• [How to complete this task] Exactly the lines from the start of the data below through the line containing "(idle ((wakeup1_proc c" must be returned, and no others.
::: Supplied data :::
Lemma framed_wakeup c : framed (wakeup1 c).
Proof.
  intros s. assert (H : ∀ i, p_ofile ((wakeup1_proc c <$> kn_proc s) !!! i) = p_ofile (kn_proc s !!! i) ∧
    (idle ((wakeup1_proc c <$> kn_proc s) !!! i) → idle (kn_proc s !!! i)) ∧
    (p_state (kn_proc s !!! i) = RUNNING → p_state ((wakeup1_proc c <$> kn_proc s) !!! i) = RUNNING)).
  { intros i. rewrite !list_lookup_total_alt, list_lookup_fmap. destruct (kn_proc s !! i) as [p|]; [|done]. cbn.
    unfold wakeup1_proc. destruct (bool_decide (p_state p = SLEEPING)) eqn:E; cbn; [|done].
    apply bool_decide_eq_true in E. destruct (bool_decide _); [|done]. split_and!; [done|by intros [|]|congruence]. }
  split; [apply frame_procs; [apply length_fmap|]; intros i; split; apply H|]. apply H.
Qed.

Lemma framed_upd_file f g :
  (∀ x, f_ref (g x) = f_ref x) → (∀ x, f_type (g x) = f_type x) → framed (upd_file f g).
Proof.
  intros Hr Ht s. split; [|done]. split; try done; cbn; intros; [by apply alter_field..|apply length_alter].
Qed.

(** Going to sleep. *)
Lemma framed_sleep {A} c : framed (sleep (A := A) c).
Proof.
  intros s. unfold run, sleep. cbn. apply frame_procs; [apply length_alter|]. intros j. split; [by apply alter_field|].
  destruct (decide (kn_cur s = j)) as [<-|]; [|by rewrite list_lookup_total_alter_ne].
  destruct (decide (kn_cur s < length (kn_proc s))%nat); [|by rewrite alter_oob by lia].
  rewrite list_lookup_total_alter_eq by done. by intros [|].
Qed.

Lemma framed_call {A} (m : K A) X h s : framed m → ready X h s → run m (λ _, ready X h) (parked X h) s.
Proof.
  intros Hm Hr. eapply run_mono; [apply Hm|..].
  - intros ? s' Hf. by eapply frame_ready.
  - intros s' Hf. by eapply frameB_parked.
Qed.
End framed.

Create HintDb framed.
Create HintDb calls.

Ltac framed_step :=
  match goal with
  | |- framed (mbind _ _) => apply framed_bind
  | |- framed (mret _) => apply framed_ret
  | |- framed (panic _) => apply framed_panic; reflexivity
  | |- framed (match ?x with _ => _ end) => destruct x eqn:?
  | |- ∀ _, _ => intros ?
  | _ => progress cbv beta zeta
  | _ => solve [eauto with framed]
  | |- framed getS => apply (framed_gets id)
  | |- framed (gets _) => apply framed_gets
  | |- framed (modify _) => intros ?; split; [by split|done]
  | |- framed sleeps => apply framed_sleeps
  | |- framed (sleep _) => apply framed_sleep
  | |- framed (wakeup1 _) => apply framed_wakeup
  | |- framed (mfor _ _ _) => apply framed_mfor
  | |- framed (liftF _) => apply framed_liftF; quiet
  | |- framed (liftK _) => apply framed_liftK; quiet
  | |- framed (upd_proc _ _) => apply framed_upd_proc; first [exact tame_killed|by repeat split]
  | |- framed (upd_cur _) => apply framed_upd_cur; by repeat split
  | |- framed (upd_file _ _) => apply framed_upd_file; done
  | |- framed ?m => let h := head_of m in unfold h
  end.
Ltac framed := repeat framed_step.

(** ** Changes of the file table and of descriptor tables *)

Section changes.
Context {S : Type}.
Implicit Types (s : kern S).

(** A file the running process has open. *)
Lemma open_file X Y h s fd f :
  mid X Y h s → 0 ≤ h f → p_ofile (cur_proc s) !! fd = Some (Some f) →
  1 ≤ f_ref (kn_file s !!! f) ∧ (f ∉ Y → f_type (kn_file s !!! f) ≠ FD_NONE).
Proof.
  intros [([Ht Hr Hi Hf Hty] & HX & Hc) _] Hh Hfd. destruct (lookup_lt_is_Some_2 _ _ Hc) as [p Hp].
  assert (Hcp : cur_proc s = p) by (unfold cur_proc; by apply list_lookup_total_correct). rewrite Hcp in Hfd.
  split; [|by eapply Hty]. rewrite Hr. pose proof (descs_pos X f _ p fd _ Hp HX Hfd). lia.
Qed.

Lemma ref_lt s f : f_ref (kn_file s !!! f) ≠ 0 → (f < length (kn_file s))%nat.
Proof.
  intros Hf. destruct (decide (f < length (kn_file s))%nat); [done|]. destruct Hf.
  rewrite list_lookup_total_alt, lookup_ge_None_2 by lia. done.
Qed.

Lemma base_file X Y Y' h s f g d :
  base X Y h s → (f < length (kn_file s))%nat →
  let x := kn_file s !!! f in
  f_ref (g x) = f_ref x + d → (f_ref (g x) = 0 → f_type (g x) = FD_NONE) →
  (f ∉ Y' → f_type (g x) = FD_NONE → descs X f (kn_proc s) = 0%nat ∨ (f ∉ Y) ∧ f_type x = FD_NONE) → Y ⊆ {[f]} ∪ Y' →
  base X Y' (plus h f d) (with_file (alter g f (kn_file s)) s).
Proof.
  intros ([Ht Hr Hi Hf Hty] & HX & Hc) Hlt x Hd Hn Hy HY. split; [|done]. split; cbn [kn_file kn_proc with_file].
  - done.
  - intros f'. destruct (decide (f' = f)) as [->|Hne].
    + rewrite list_lookup_total_alter_eq, plus_eq by done. unfold x in Hd. rewrite Hd, Hr. lia.
    + rewrite list_lookup_total_alter_ne, plus_ne by done. apply Hr.
  - done.
  - intros f'. destruct (decide (f' = f)) as [->|Hne].
    + by rewrite list_lookup_total_alter_eq.
    + rewrite list_lookup_total_alter_ne by done. apply Hf.
  - intros i p fd f' Hp Hix Hfd Hf'. destruct (decide (f' = f)) as [->|Hne].
    + rewrite list_lookup_total_alter_eq by done. intros Hnone. pose proof (descs_pos X f i p fd _ Hp Hix Hfd).
      destruct (Hy Hf' Hnone) as [?|[HnY Hx]]; [lia|]. by destruct (Hty i p fd f Hp Hix Hfd HnY).
    + rewrite list_lookup_total_alter_ne by done. eapply Hty; [done..|]. set_solver.
Qed.

Lemma base_table X Y Y' h h' s i (p : proc) fd (y o : option nat) :
  base X Y h s → kn_proc s !! i = Some p → i ∉ X → ¬ idle p → p_ofile p !! fd = Some y →
  (∀ f, h' f + (if decide (o = Some f) then 1 else 0) = h f + (if decide (y = Some f) then 1 else 0)) →
  Y ⊆ Y' → (∀ f, o = Some f → f ∉ Y' → f_type (kn_file s !!! f) ≠ FD_NONE) →
  base X Y' h' (with_proc (alter (λ p, set_ofile (<[fd := o]> (p_ofile p)) p) i (kn_proc s)) s).
Proof.
  intros ([Ht Hr Hi Hf Hty] & HX & Hc) Hp Hix Hid Hfd Hh HY Ho. split; [|by cbn; rewrite length_alter]. cbn [kn_file kn_proc with_proc].
  set (g := λ p, set_ofile (<[fd := o]> (p_ofile p)) p).
  assert (Hlk : ∀ j q, alter g i (kn_proc s) !! j = Some q → j = i ∧ q = g p ∨ j ≠ i ∧ kn_proc s !! j = Some q).
  { intros j q Hq. destruct (decide (i = j)) as [<-|]; [|by rewrite list_lookup_alter_ne in Hq; auto].
    rewrite list_lookup_alter_eq, Hp in Hq. by simplify_eq/=; auto. }
  split.
  - intros j q [[-> ->]|[_ Hq]]%Hlk; [|by eapply Ht]. cbn. rewrite length_insert. by eapply Ht.
  - intros f. rewrite Hr. pose proof (descs_alter X f g i p _ Hp) as Hd. rewrite !decide_False in Hd by done. unfold g in Hd at 2. cbn [p_ofile set_ofile] in Hd.
    pose proof (opens_insert f (p_ofile p) fd o y Hfd) as Hop. specialize (Hh f).
    destruct (decide (o = Some f)), (decide (y = Some f)); lia.
  - intros j q [[-> ->]|[_ Hq]]%Hlk Hq'; [|by eapply Hi]. by destruct Hid.
  - done.
  - intros j q fd' f [[-> ->]|[_ Hq]]%Hlk Hjx Hfd' Hf'; [|eapply Hty; [done..|]; set_solver]. cbn in Hfd'.
    destruct (decide (fd' = fd)) as [->|Hne].
    + rewrite list_lookup_insert_eq in Hfd' by (by eapply lookup_lt_Some). simplify_eq. by apply Ho.
    + rewrite list_lookup_insert_ne in Hfd' by done. eapply Hty; [done..|]. set_solver.
Qed.

(** A file without descriptors needs no type. *)
Lemma base_untype X Y h s f :
  base X ({[f]} ∪ Y) h s → f_type (kn_file s !!! f) ≠ FD_NONE ∨ descs X f (kn_proc s) = 0%nat → base X Y h s.
Proof.
  intros ([Ht Hr Hi Hf Hty] & HX) Hor. split; [|done]. split; try done.
  intros i p fd f' Hp Hix Hfd Hf'. destruct (decide (f' = f)) as [->|Hne]; [|eapply Hty; [done..|]; set_solver].
  destruct Hor as [|Hd]; [done|]. pose proof (descs_pos X f i p fd _ Hp Hix Hfd). lia.
Qed.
:::
• [Solution for this exercise]
Lemma framed_wakeup c : framed (wakeup1 c).
Proof.
  intros s. assert (H : ∀ i, p_ofile ((wakeup1_proc c <$> kn_proc s) !!! i) = p_ofile (kn_proc s !!! i) ∧
    (idle ((wakeup1_proc c <$> kn_proc s) !!! i) → idle (kn_proc s !!! i)) ∧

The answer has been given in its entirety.